*And now he belongs to the ages, so it'll be really interesting to see how he gets cleaned-up and domesticated in retrospect.
*Assuming, that its, that anyone remembers him at all. Fickle business, history.
http://music-mix.ew.com/2010/07/12/tuli-kupferberg-dies/
Jul 12 2010 06:12 PM ET
The Fugs' Tuli Kupferberg dies at 86
by Simon Vozick-Levinson
Categories: In Memoriam, Music, News
Tuli Kupferberg died today at age 86 in NYC, The New York Times reports.

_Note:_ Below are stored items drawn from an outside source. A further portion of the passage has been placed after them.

(** Mulligans are being taken: perhaps the player who decides has left. *)
Lemma depart_deciding R taken g op i p g1 g2 op2 Q :
  departing taken g op i p g1 -> hand_window op = None -> starting_player op <> None ->
  opening g2 = Some op2 -> players g2 = players g1 -> objects g2 = objects g1 -> outcome g2 = None ->
  priority_idx g2 = priority_idx g -> mulligans_taken op2 = mulligans_taken op ->
  resolved op2 = <[i := true]> (resolved op) -> hand_window op2 = None -> bottom op2 = bottom op ->
  mulligan_actor op2 = mulligan_actor op -> original_starting_player op2 = original_starting_player op ->
  first_player g2 (starting_player op2) ->
  (forall g', opening_ok taken g' -> players g' = players g1 -> to_do g' <= to_do g -> Q tt g') ->
  wp R (if bool_decide (mulligan_actor op = Some (player_id p))
           || match bottom op with Some b => b.1 =? player_id p | None => false end
        then modify_opening (with_actor None None) ;; opening_pick_next_or_finish registry i
        else ret tt) Q g2.
Proof.
  intros [Hok Ho Hp Hch] Hwin Hsome Ho2 Hps Hobj Hout Hpri Htk Hres Hwin2 Hbot Hact Horig Hfirst HQ.
  assert (exists a, mulligan_actor op = Some a) as [a Ha].
  { destruct Hok as (_ & _ & H). rewrite Ho in H. destruct H as (_ & _ & [|a|]); [done|by exists a|congruence]. }
  destruct (deciding_actor taken g op a Hok Ho Ha) as (Hb & Hlive & Hk & Hba).
  destruct (seat_values g op i p (b_seats _ _ _ Hb) Hp) as (t & _ & Ht & _).
  assert (Hlen : seats g2 = seats g) by (unfold seats; by rewrite Hps, (changes_length _ _ _ _ Hch)).
  rewrite (deciding_to_do taken g op Hb Ho) in HQ.
  match goal with |- context [if ?b then _ else _] => destruct b eqn:Hc end.
  - assert (a = player_id p) as ->.
    { apply orb_true_iff in Hc as [Hc|Hc]; [apply bool_decide_eq_true in Hc; congruence|].
      destruct (bottom op) as [b|] eqn:Eb; [|done]. apply Z.eqb_eq in Hc. rewrite <- Hc. symmetry. by apply Hba. }
    wp_steps. set (op3 := with_actor None None op2). set (g3 := with_opening (Some op3) g2).
    destruct (departure_between taken g op i p g1 g3 op3 t) as [Hb3 Hw3]; try done; [by intros b ? _; apply Hba|by left|].
    eapply (pick_next_spec R taken g3 op3); [done..|]. intros g' Hg Hps' Hd. apply HQ; [done|by rewrite Hps'|].
    change (seats g3) with (seats g2) in Hd. lia.
  - apply orb_false_iff in Hc as [Hc _]. apply bool_decide_eq_false in Hc.
    assert (Hne : a <> player_id p) by congruence. apply wp_ret.
    destruct (departure_between taken g op i p g1 g2 op2 t) as [Hb2 Hw2]; try done;
      [intros b Hbb Hbn; congruence|by right|].
    assert (Hlive1 : live g2 (priority_idx g2) a).
    { rewrite Hpri. apply (live_same g1); [done|]. by apply (live_stays g i p). }
    assert (Hi : priority_idx g <> i).
    { intros E. rewrite E in Hlive. destruct Hlive as (q & Hq & _ & Hid). congruence. }
    apply HQ; [|done|].
    + destruct Hb2. split; [done|]. split; [done|]. rewrite Ho2. split; [done|]. split; [done|].
      apply (deciding _ _ a); try done; [by rewrite Hact|by rewrite Hres, Hpri, list_lookup_insert_ne|].
      intros b Hbb. apply Hba. congruence.
    + rewrite (deciding_to_do taken g2 op2 Hb2 Ho2). lia.
Qed.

A cause of death has not been announced; Kupferberg had suffered
multiple strokes last year.
Kupferberg, pictured in 1968, first made his name in the 1950s as a Beat
poet who was friendly with such literary greats as Allen Ginsberg. In
the mid-’60s, he and fellow poet Ed Sanders formed the Fugs, an
off-kilter folk band reportedly named after a euphemism employed
frequently in Norman Mailer’s The Naked and the Dead. The Fugs’ music
went on to attract great acclaim and no small degree of controversy,
boldly tackling topics like sex and drugs. They were also proudly
outspoken about politics, participating in many protests against the
ever-escalating Vietnam War. At one famous October 1967 event, the Fugs
helped Ginsberg, Abbie Hoffman, and others attempt to symbolically
levitate the Pentagon through music.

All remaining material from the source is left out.